PROBLEM STATEMENT: Wherever the string "environment" shows up in the records below, return that line.

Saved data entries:

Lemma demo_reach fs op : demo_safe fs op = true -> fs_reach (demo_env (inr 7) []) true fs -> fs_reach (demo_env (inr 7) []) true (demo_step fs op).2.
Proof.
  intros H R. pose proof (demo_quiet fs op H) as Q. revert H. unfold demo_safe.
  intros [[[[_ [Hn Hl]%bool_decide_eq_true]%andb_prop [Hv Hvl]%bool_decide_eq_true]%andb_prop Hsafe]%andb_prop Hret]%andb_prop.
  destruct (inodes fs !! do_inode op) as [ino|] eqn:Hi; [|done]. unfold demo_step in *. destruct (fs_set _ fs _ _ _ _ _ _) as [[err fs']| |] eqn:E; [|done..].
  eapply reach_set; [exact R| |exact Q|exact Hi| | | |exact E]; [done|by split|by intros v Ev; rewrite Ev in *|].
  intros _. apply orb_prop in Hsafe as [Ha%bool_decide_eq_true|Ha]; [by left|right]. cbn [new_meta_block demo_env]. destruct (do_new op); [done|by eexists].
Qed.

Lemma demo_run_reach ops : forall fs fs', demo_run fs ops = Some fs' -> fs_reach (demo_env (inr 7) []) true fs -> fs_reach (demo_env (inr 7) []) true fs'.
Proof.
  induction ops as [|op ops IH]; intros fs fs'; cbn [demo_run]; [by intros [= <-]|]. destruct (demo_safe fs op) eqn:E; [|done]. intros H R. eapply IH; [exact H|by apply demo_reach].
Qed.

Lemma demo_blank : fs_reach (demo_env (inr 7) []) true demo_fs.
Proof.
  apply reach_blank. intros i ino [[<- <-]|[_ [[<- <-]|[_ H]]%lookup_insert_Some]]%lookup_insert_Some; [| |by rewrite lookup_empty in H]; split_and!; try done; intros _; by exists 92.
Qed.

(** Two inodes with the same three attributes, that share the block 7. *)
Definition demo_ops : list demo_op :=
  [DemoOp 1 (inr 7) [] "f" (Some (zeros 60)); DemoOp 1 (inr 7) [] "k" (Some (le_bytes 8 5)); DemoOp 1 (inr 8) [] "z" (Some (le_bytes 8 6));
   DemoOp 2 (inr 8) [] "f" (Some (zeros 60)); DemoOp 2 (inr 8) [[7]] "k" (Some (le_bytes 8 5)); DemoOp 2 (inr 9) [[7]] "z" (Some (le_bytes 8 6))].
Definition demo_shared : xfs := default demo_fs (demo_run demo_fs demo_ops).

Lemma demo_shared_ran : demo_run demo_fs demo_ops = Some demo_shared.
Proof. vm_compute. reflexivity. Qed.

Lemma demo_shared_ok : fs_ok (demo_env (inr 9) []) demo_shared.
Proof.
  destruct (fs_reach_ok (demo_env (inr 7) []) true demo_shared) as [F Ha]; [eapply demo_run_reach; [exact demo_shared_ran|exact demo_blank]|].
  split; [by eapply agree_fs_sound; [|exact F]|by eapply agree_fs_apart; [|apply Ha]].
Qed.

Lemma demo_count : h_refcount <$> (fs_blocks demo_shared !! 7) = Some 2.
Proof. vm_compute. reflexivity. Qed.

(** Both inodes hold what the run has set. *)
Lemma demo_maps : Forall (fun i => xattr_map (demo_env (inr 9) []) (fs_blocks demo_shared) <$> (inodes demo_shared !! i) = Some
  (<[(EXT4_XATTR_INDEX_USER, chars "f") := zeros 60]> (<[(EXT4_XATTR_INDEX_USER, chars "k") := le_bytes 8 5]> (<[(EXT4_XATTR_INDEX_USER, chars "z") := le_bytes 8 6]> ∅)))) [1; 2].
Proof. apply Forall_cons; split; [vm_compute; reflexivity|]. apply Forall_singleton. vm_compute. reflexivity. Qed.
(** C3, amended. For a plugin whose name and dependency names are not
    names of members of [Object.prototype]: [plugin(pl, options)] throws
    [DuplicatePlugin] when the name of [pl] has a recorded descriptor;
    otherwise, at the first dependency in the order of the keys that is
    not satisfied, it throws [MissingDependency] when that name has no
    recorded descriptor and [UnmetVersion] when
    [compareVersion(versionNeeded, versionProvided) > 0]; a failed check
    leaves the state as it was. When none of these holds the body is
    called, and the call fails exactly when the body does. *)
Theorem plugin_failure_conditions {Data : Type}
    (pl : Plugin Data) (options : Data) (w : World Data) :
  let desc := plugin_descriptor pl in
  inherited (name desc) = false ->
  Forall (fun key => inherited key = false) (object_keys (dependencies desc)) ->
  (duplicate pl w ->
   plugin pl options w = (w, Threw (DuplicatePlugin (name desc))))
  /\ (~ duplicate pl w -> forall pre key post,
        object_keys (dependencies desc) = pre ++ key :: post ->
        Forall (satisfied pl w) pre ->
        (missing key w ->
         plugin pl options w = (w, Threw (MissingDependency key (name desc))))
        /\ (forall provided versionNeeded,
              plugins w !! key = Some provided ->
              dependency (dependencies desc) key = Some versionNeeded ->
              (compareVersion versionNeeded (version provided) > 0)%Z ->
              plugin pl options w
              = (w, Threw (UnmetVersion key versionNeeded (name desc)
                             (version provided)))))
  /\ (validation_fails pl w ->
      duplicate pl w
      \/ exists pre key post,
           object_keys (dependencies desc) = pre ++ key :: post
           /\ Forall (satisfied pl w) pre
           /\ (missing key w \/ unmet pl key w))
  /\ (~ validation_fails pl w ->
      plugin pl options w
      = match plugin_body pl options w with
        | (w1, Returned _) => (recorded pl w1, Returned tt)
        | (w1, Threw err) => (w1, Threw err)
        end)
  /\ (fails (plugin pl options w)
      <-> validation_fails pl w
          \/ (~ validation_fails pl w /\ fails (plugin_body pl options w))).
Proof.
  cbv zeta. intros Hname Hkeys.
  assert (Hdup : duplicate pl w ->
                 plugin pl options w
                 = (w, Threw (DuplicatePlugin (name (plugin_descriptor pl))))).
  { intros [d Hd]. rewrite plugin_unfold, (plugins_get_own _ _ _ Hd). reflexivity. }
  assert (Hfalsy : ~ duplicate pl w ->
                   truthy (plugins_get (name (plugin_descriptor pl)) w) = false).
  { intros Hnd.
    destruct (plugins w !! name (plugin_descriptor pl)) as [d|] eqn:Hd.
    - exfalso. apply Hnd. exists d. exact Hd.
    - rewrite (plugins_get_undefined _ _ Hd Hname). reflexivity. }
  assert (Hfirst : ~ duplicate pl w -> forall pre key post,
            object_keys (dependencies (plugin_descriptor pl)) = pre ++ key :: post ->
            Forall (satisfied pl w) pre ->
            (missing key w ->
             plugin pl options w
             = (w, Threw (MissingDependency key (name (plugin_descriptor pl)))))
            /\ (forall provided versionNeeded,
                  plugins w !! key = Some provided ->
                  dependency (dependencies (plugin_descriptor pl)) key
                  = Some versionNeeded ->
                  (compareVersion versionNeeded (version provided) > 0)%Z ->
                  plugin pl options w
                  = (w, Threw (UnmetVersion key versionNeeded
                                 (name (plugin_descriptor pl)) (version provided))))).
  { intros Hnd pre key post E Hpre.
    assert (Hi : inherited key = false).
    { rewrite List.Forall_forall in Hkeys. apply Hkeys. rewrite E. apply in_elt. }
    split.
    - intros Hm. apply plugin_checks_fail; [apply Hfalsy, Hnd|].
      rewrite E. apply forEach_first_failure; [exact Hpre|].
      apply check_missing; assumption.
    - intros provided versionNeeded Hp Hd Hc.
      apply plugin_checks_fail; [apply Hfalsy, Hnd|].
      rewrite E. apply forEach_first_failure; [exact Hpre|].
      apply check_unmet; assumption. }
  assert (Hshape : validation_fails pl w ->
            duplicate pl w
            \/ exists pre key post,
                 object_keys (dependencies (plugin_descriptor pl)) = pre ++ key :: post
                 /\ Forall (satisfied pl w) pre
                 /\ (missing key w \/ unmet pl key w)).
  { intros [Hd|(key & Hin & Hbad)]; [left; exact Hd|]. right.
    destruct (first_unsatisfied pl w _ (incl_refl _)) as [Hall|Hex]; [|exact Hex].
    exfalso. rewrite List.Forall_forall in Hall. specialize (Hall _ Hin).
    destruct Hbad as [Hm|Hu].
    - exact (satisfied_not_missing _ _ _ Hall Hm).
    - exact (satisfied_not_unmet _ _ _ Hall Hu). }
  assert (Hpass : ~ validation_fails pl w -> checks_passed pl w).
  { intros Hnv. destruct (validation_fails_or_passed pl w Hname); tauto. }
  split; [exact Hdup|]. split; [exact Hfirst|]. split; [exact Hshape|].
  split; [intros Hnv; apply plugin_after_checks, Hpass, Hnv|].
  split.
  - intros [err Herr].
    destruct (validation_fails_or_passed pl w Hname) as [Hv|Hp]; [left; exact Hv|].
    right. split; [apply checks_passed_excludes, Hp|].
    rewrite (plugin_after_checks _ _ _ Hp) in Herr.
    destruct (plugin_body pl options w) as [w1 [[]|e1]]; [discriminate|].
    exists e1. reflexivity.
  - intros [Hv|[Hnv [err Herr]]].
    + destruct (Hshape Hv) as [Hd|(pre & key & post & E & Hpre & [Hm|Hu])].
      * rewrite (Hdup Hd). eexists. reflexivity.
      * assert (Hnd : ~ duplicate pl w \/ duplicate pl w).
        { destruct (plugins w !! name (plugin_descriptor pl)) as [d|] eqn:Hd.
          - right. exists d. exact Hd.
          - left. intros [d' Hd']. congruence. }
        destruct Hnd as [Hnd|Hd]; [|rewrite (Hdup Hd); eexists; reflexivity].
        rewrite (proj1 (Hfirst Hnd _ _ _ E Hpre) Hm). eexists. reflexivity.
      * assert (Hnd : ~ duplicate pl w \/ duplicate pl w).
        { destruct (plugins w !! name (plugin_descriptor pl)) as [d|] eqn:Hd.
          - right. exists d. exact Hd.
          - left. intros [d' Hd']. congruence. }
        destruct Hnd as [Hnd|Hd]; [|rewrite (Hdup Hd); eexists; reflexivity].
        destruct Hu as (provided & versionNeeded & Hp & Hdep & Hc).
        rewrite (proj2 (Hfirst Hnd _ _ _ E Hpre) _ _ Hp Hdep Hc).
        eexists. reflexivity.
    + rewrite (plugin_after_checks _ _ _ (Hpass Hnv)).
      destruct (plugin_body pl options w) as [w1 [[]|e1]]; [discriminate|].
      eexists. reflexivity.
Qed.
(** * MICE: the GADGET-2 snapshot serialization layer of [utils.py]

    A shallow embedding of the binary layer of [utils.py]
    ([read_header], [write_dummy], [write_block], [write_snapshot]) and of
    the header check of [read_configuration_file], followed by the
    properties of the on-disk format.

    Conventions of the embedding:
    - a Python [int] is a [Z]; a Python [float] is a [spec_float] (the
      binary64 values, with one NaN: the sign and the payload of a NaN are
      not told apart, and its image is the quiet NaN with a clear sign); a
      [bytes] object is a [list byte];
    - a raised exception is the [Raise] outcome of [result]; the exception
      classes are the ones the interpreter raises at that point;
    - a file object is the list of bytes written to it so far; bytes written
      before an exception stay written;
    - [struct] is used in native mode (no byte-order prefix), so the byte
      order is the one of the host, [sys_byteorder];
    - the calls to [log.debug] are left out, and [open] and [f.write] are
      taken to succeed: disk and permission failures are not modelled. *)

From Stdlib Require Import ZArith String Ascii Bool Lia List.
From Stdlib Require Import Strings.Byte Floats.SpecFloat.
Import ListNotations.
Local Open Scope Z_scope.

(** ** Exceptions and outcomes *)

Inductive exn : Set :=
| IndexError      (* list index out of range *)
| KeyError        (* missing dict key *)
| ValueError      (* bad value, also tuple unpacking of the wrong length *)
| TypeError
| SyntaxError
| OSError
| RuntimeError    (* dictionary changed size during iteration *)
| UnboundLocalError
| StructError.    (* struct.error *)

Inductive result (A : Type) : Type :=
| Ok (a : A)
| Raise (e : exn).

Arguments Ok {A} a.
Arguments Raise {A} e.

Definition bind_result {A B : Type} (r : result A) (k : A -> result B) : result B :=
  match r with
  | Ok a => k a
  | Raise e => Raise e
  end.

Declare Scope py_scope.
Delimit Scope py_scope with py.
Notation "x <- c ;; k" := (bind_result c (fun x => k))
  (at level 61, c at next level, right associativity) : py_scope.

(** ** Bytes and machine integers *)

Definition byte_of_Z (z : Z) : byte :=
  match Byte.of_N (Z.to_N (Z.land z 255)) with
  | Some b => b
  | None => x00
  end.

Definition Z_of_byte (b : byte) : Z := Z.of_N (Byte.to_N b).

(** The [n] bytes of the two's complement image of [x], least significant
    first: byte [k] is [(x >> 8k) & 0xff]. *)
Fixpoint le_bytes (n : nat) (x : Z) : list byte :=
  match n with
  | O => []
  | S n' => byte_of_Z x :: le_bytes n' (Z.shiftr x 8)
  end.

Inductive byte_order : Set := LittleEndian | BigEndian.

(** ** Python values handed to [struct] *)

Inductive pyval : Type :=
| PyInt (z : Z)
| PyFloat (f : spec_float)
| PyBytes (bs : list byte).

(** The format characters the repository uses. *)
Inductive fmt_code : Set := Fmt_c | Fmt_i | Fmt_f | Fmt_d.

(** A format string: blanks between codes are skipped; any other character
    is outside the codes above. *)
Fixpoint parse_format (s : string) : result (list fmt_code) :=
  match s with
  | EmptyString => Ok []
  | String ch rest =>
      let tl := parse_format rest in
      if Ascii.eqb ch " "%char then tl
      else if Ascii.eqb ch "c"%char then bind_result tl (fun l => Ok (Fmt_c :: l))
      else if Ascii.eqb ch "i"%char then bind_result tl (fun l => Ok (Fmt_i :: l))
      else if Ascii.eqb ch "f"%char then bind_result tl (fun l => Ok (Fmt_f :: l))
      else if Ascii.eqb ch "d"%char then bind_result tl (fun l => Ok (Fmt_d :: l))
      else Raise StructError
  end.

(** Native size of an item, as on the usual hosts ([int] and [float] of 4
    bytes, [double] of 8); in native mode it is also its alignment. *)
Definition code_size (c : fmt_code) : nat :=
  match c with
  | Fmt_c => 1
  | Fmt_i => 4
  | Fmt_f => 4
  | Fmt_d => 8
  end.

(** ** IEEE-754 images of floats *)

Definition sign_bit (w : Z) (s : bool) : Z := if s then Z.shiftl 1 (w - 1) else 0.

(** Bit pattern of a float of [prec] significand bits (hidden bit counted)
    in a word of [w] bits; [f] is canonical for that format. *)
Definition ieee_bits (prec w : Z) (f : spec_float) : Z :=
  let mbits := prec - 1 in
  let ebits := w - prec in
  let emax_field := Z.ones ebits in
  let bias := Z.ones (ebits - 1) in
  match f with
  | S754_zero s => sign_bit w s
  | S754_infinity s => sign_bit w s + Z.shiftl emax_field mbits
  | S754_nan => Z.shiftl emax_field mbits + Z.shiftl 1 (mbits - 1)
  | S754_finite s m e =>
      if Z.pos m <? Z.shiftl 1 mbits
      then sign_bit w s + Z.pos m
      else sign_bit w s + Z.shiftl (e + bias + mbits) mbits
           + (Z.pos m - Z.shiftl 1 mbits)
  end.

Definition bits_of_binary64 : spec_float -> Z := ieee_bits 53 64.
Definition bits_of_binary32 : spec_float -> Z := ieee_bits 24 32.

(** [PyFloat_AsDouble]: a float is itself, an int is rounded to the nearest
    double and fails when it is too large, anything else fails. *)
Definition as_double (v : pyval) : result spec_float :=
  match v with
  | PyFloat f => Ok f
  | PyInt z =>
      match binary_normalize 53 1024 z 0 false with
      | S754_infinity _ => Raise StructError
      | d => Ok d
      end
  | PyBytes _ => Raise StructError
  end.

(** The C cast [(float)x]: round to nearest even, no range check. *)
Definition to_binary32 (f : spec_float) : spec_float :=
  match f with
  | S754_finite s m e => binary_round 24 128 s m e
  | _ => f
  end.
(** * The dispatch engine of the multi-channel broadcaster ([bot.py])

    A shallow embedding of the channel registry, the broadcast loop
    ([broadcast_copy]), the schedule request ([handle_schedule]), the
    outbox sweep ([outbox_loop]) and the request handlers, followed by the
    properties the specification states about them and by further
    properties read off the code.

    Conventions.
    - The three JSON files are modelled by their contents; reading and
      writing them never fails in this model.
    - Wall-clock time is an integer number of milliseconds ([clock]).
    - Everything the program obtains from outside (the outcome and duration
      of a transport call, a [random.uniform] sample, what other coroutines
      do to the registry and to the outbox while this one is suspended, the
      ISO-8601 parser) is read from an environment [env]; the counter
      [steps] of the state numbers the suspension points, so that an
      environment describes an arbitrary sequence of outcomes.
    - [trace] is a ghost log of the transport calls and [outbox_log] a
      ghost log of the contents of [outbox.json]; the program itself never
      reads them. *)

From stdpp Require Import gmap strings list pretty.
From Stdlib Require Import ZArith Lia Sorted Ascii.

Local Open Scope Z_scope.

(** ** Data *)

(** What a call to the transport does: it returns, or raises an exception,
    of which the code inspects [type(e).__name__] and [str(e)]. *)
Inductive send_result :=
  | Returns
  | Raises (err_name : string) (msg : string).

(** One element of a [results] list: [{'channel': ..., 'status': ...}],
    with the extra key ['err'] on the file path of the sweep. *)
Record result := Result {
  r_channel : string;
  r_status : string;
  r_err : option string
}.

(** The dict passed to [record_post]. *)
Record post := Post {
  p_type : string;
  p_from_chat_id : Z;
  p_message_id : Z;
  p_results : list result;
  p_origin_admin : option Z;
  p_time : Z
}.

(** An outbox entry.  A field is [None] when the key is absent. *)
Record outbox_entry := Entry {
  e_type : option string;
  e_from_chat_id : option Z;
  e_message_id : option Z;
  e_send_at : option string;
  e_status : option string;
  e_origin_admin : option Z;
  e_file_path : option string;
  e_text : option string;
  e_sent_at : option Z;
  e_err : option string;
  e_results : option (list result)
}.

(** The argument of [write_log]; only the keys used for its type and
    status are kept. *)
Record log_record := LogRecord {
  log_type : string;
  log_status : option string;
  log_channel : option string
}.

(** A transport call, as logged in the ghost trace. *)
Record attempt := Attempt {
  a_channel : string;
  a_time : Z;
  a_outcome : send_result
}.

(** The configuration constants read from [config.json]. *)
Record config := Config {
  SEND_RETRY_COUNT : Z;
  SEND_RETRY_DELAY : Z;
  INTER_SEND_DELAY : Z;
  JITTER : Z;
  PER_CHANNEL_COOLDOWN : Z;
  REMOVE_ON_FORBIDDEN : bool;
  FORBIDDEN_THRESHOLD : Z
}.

RESPONSE:
      ISO-8601 parser) is read from an environment [env]; the counter
      environment describes an arbitrary sequence of outcomes.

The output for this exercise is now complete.